■ Work item:
Output, please, exactly those lines of the listing that come before the line with "the ploidy and", along with that line itself.

■ Input:
*****
(** * GenomicsDB query API header: PLINK/BGEN emitter, field accessors, scan ranges

    A shallow embedding of the inline code of
    [src/main/cpp/include/api/genomicsdb.h]:

    - [SCAN_FULL], in the two revisions of the header;
    - [genomic_field_t] and its offset-checked accessors;
    - [GenomicsDBPlinkProcessor]: the constructor, the BED bit packer
      ([write_to_bed], [flush_to_bed]), the BGEN probability-slot
      enumerators ([bgen_enumerate_phased], [bgen_enumerate_unphased]),
      [bgen_empty_cell] and [bgen_finish_gt];
    - [genomic_field_type_t], the texts [to_string] and [str_value] make of
      a field, and the totals the constructor computes for the progress
      bar.

    Conventions.  The target is x86-64: little-endian, [char] signed,
    [int] 32 bits, [size_t] 64 bits.  A byte in a file, a string or a
    [char] member is its bit pattern, a [Z] in [0, 256).  Loop counters and
    the ploidy and allele arguments are C++ [int]s modelled by [Z]; for a
    non-negative ploidy every intermediate value of the enumerators lies
    between -1 and the ploidy, and the running slot index is bounded by the
    number of callbacks (lemma [phased_calls_index_range]), so no signed
    overflow occurs on runs that fit the type.  Output streams are the
    list of bytes written so far; trace output on [std::cout] is no part of
    the state. *)

From Stdlib Require Import ZArith NArith List Lia Bool String Ascii.
From Stdlib Require Import DecimalString ZifyNat Sorted.
From stdpp Require Import base list sorting.
Local Open Scope Z_scope.

Ltac Zify.zify_post_hook ::= Z.to_euclidean_division_equations.

(** ** Machine-level encodings *)

(** Truncation of an [int] value to a [char] (its bit pattern). *)
Definition to_char (z : Z) : Z := z mod 256.

(** The value of a (signed) [char] with the given bit pattern. *)
Definition char_value (b : Z) : Z := if b <? 128 then b else b - 256.

(** Conversion to [int32_t]. *)
Definition to_int32 (z : Z) : Z := (z + 2 ^ 31) mod 2 ^ 32 - 2 ^ 31.

(** [stream.write((char* )&x, n)]: the [n] low-order bytes of [x], least
    significant first. *)
Fixpoint le_bytes (n : nat) (x : Z) : list Z :=
  match n with
  | O => []
  | S m => x mod 256 :: le_bytes m (Z.shiftr x 8)
  end.

(** The unsigned number a little-endian byte string stands for. *)
Fixpoint le_value (bs : list Z) : Z :=
  match bs with
  | [] => 0
  | b :: rest => b + 256 * le_value rest
  end.

Definition ascii_code (c : ascii) : Z := Z.of_N (N_of_ascii c).

(** [for (int i = 0; i < n; i++) body(i)], threading the state [a]:
    iterations [0 .. n-1] in ascending order. *)
Fixpoint for_upto {A : Type} (n : nat) (body : Z -> A -> A) (a : A) : A :=
  match n with
  | O => a
  | S m => body (Z.of_nat m) (for_upto m body a)
  end.

(** ** Scan ranges *)

Definition INT64_MAX : Z := 2 ^ 63 - 1.

(** [typedef std::vector<std::pair<int64_t, int64_t>> genomicsdb_ranges_t] *)
Definition genomicsdb_ranges_t : Type := list (Z * Z).

(** The earlier revision of the header (first document of the file):
    [#define SCAN_FULL {{0, INT64_MAX}}], the default of both
    [column_ranges] and [row_ranges]. *)
Module ApiV1.
Definition SCAN_FULL : genomicsdb_ranges_t := [(0, INT64_MAX)].
Definition query_variants_column_ranges_default := SCAN_FULL.
Definition query_variants_row_ranges_default := SCAN_FULL.
Definition query_variant_calls_column_ranges_default := SCAN_FULL.
Definition query_variant_calls_row_ranges_default := SCAN_FULL.
End ApiV1.

(** The current revision: [#define SCAN_FULL {{0, INT64_MAX-1}}], the
    default of [column_ranges] only ([row_ranges = {}]). *)
Definition SCAN_FULL : genomicsdb_ranges_t := [(0, INT64_MAX - 1)].
Definition query_variants_column_ranges_default := SCAN_FULL.
Definition query_variants_row_ranges_default : genomicsdb_ranges_t := [].
Definition query_variant_calls_column_ranges_default := SCAN_FULL.
Definition query_variant_calls_row_ranges_default : genomicsdb_ranges_t := [].

(** ** Field values *)

Module Field.

(** [GenomicsDBException(m)] *)
Inductive GenomicsDBException : Type :=
| Exception (m : string).

(** A call either returns or throws. *)
Inductive result (A : Type) : Type :=
| Returns (a : A)
| Throws (e : GenomicsDBException).
Arguments Returns {A} a.
Arguments Throws {A} e.

Definition bind {A B : Type} (r : result A) (k : A -> result B) : result B :=
  match r with
  | Returns a => k a
  | Throws e => Throws e
  end.

(** [ptr] is the memory the field points to: [ptr i] is the byte at
    address [ptr + i]. *)
Record genomic_field_t : Type := {
  name : string;
  ptr : N -> Z;
  num_elements : N
}.

(** [std::to_string] of an unsigned integer. *)
Definition to_string (n : N) : string := NilZero.string_of_uint (N.to_uint n).

Definition offset_message (f : genomic_field_t) (offset : N) : string :=
  ("Genomic Field=" ++ name f ++ " offset=" ++ to_string offset
     ++ " greater than number of elements")%string.

Definition check_offset (f : genomic_field_t) (offset : N) : result unit :=
  if (num_elements f <=? offset)%N
  then Throws (Exception (offset_message f offset))
  else Returns tt.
*****
■ Answer to this task:
(** * GenomicsDB query API header: PLINK/BGEN emitter, field accessors, scan ranges

    A shallow embedding of the inline code of
    [src/main/cpp/include/api/genomicsdb.h]:

    - [SCAN_FULL], in the two revisions of the header;
    - [genomic_field_t] and its offset-checked accessors;
    - [GenomicsDBPlinkProcessor]: the constructor, the BED bit packer
      ([write_to_bed], [flush_to_bed]), the BGEN probability-slot
      enumerators ([bgen_enumerate_phased], [bgen_enumerate_unphased]),
      [bgen_empty_cell] and [bgen_finish_gt];
    - [genomic_field_type_t], the texts [to_string] and [str_value] make of
      a field, and the totals the constructor computes for the progress
      bar.

    Conventions.  The target is x86-64: little-endian, [char] signed,
    [int] 32 bits, [size_t] 64 bits.  A byte in a file, a string or a
    [char] member is its bit pattern, a [Z] in [0, 256).  Loop counters and
    the ploidy and allele arguments are C++ [int]s modelled by [Z]; for a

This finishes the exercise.